* _WHAT IS BEING ASKED_
Will you give the material below again, every line exactly as it is?

* _AVAILABLE DATA_
(** X6: the shape of the pipeline.  It has a first stage and at least
    one more; no stage is empty; the actions of the first stage, and only
    they, are source actions; the stages have pairwise distinct names, and
    so have the actions of each stage. *)
Theorem only_the_first_stage_pulls_source :
  exists st pipeline first rest,
    synth = Ok st
    /\ pipelines st = [("Pipeline", pipeline)]
    /\ Pipeline.stages pipeline = first :: rest
    /\ (1 <= length rest)%nat
    /\ Forall (fun stage => (1 <= length (StageProps.actions stage))%nat)
              (Pipeline.stages pipeline)
    /\ Forall (fun action => actionCategory action = ActionCategory.SOURCE)
              (StageProps.actions first)
    /\ Forall (fun stage =>
                 Forall (fun action => actionCategory action <> ActionCategory.SOURCE)
                        (StageProps.actions stage))
              rest
    /\ NoDup (StageProps.stageName <$> Pipeline.stages pipeline)
    /\ Forall (fun stage => NoDup (actionName <$> StageProps.actions stage))
              (Pipeline.stages pipeline).
Proof.
  do 4 eexists. split; [vm_compute; reflexivity|].
  do 2 (split; [reflexivity|]).
  split; [simpl; lia|].
  split; [repeat constructor|].
  split; [repeat constructor|].
  split; [repeat constructor; discriminate|].
  split; apply (bool_decide_unpack _); by vm_compute.
Qed.

(* ================================================================== *)
(** ** The build project *)

(** A field that is not there reads as [None], and so does everything
    below it. *)
Lemma fieldAt_missing keys key rest j :
  fieldAt keys j = None -> fieldAt (keys ++ key :: rest) j = None.
Proof.
  unfold fieldAt. rewrite foldl_app. intros ->. simpl.
  induction rest as [|k rest IH]; [done | exact IH].
Qed.

(** X7: the build recipe.  The Build action runs the stack's only
    build project, on the Amazon Linux 2 (5.0) image.  Its build
    specification has version 0.2 and the sections version, phases and
    artifacts; there are two phases, install and build, and no other (no
    pre_build, no post_build), and no env section.  The install phase pins
    nodejs 20.x and php 8.3 and runs three commands in this order: npm
    install, the download of Composer, and then Composer's install; the
    build phase runs npm run build; every file under the base directory ./
    is the output. *)
Theorem build_project_runs_install_then_build :
  exists st pipeline stage action project spec,
    synth = Ok st
    /\ pipelines st = [("Pipeline", pipeline)]
    /\ Pipeline.stages pipeline !! 1%nat = Some stage
    /\ StageProps.actions stage = [CodeBuild action]
    /\ deref st (CodeBuildAction.project action) = Some (APipelineProject project)
    /\ pipelineProjects st = [(path (CodeBuildAction.project action), project)]
    /\ BuildEnvironment.buildImage (PipelineProject.environment project)
       = LinuxBuildImage.AMAZON_LINUX_2_5
    /\ spec = specOf (PipelineProject.buildSpec project)
    /\ keysOf spec = Some ["version"; "phases"; "artifacts"]
    /\ field "version" spec ≫= asString = Some "0.2"
    /\ field "phases" spec ≫= keysOf = Some ["install"; "build"]
    /\ fieldAt ["phases"; "pre_build"] spec = None
    /\ fieldAt ["phases"; "post_build"] spec = None
    /\ field "env" spec = None
    /\ fieldAt ["phases"; "install"; "runtime-versions"] spec ≫= keysOf
       = Some ["nodejs"; "php"]
    /\ fieldAt ["phases"; "install"; "runtime-versions"; "nodejs"] spec ≫= asString
       = Some "20.x"
    /\ fieldAt ["phases"; "install"; "runtime-versions"; "php"] spec ≫= asString
       = Some "8.3"
    /\ fieldAt ["phases"; "install"; "commands"] spec ≫= asStrings
       = Some ["npm install";
               "curl -sS https://getcomposer.org/installer | php";
               "php composer.phar install --no-dev --optimize-autoloader"]
    /\ fieldAt ["phases"; "build"; "commands"] spec ≫= asStrings
       = Some ["npm run build"]
    /\ fieldAt ["artifacts"; "base-directory"] spec ≫= asString = Some "./"
    /\ fieldAt ["artifacts"; "files"] spec ≫= asStrings = Some ["**/*"].
Proof.
  do 6 eexists. split; [vm_compute; reflexivity|].
  do 7 (split; [reflexivity|]).
  repeat split; reflexivity.
Qed.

* _TASK OUTPUT_
(** X6: the shape of the pipeline.  It has a first stage and at least
    one more; no stage is empty; the actions of the first stage, and only
    they, are source actions; the stages have pairwise distinct names, and
    so have the actions of each stage. *)
Theorem only_the_first_stage_pulls_source :
  exists st pipeline first rest,
    synth = Ok st
    /\ pipelines st = [("Pipeline", pipeline)]
    /\ Pipeline.stages pipeline = first :: rest
    /\ (1 <= length rest)%nat
    /\ Forall (fun stage => (1 <= length (StageProps.actions stage))%nat)
              (Pipeline.stages pipeline)
    /\ Forall (fun action => actionCategory action = ActionCategory.SOURCE)
              (StageProps.actions first)
    /\ Forall (fun stage =>
                 Forall (fun action => actionCategory action <> ActionCategory.SOURCE)
                        (StageProps.actions stage))
              rest
    /\ NoDup (StageProps.stageName <$> Pipeline.stages pipeline)
    /\ Forall (fun stage => NoDup (actionName <$> StageProps.actions stage))
              (Pipeline.stages pipeline).
Proof.
  do 4 eexists. split; [vm_compute; reflexivity|].
  do 2 (split; [reflexivity|]).
  split; [simpl; lia|].
  split; [repeat constructor|].
  split; [repeat constructor|].
  split; [repeat constructor; discriminate|].
  split; apply (bool_decide_unpack _); by vm_compute.
Qed.

(* ================================================================== *)
(** ** The build project *)

(** A field that is not there reads as [None], and so does everything
    below it. *)
Lemma fieldAt_missing keys key rest j :
  fieldAt keys j = None -> fieldAt (keys ++ key :: rest) j = None.
Proof.
  unfold fieldAt. rewrite foldl_app. intros ->. simpl.
  induction rest as [|k rest IH]; [done | exact IH].
Qed.

(** X7: the build recipe.  The Build action runs the stack's only
    build project, on the Amazon Linux 2 (5.0) image.  Its build
    specification has version 0.2 and the sections version, phases and
    artifacts; there are two phases, install and build, and no other (no
    pre_build, no post_build), and no env section.  The install phase pins
    nodejs 20.x and php 8.3 and runs three commands in this order: npm
    install, the download of Composer, and then Composer's install; the
    build phase runs npm run build; every file under the base directory ./
    is the output. *)
Theorem build_project_runs_install_then_build :
  exists st pipeline stage action project spec,
    synth = Ok st
    /\ pipelines st = [("Pipeline", pipeline)]
    /\ Pipeline.stages pipeline !! 1%nat = Some stage
    /\ StageProps.actions stage = [CodeBuild action]
    /\ deref st (CodeBuildAction.project action) = Some (APipelineProject project)
    /\ pipelineProjects st = [(path (CodeBuildAction.project action), project)]
    /\ BuildEnvironment.buildImage (PipelineProject.environment project)
       = LinuxBuildImage.AMAZON_LINUX_2_5
    /\ spec = specOf (PipelineProject.buildSpec project)
    /\ keysOf spec = Some ["version"; "phases"; "artifacts"]
    /\ field "version" spec ≫= asString = Some "0.2"
    /\ field "phases" spec ≫= keysOf = Some ["install"; "build"]
    /\ fieldAt ["phases"; "pre_build"] spec = None
    /\ fieldAt ["phases"; "post_build"] spec = None
    /\ field "env" spec = None
    /\ fieldAt ["phases"; "install"; "runtime-versions"] spec ≫= keysOf
       = Some ["nodejs"; "php"]
    /\ fieldAt ["phases"; "install"; "runtime-versions"; "nodejs"] spec ≫= asString
       = Some "20.x"
    /\ fieldAt ["phases"; "install"; "runtime-versions"; "php"] spec ≫= asString
       = Some "8.3"
    /\ fieldAt ["phases"; "install"; "commands"] spec ≫= asStrings
       = Some ["npm install";
               "curl -sS https://getcomposer.org/installer | php";
               "php composer.phar install --no-dev --optimize-autoloader"]
    /\ fieldAt ["phases"; "build"; "commands"] spec ≫= asStrings
       = Some ["npm run build"]
    /\ fieldAt ["artifacts"; "base-directory"] spec ≫= asString = Some "./"
    /\ fieldAt ["artifacts"; "files"] spec ≫= asStrings = Some ["**/*"].
Proof.
  do 6 eexists. split; [vm_compute; reflexivity|].
  do 7 (split; [reflexivity|]).
  repeat split; reflexivity.
Qed.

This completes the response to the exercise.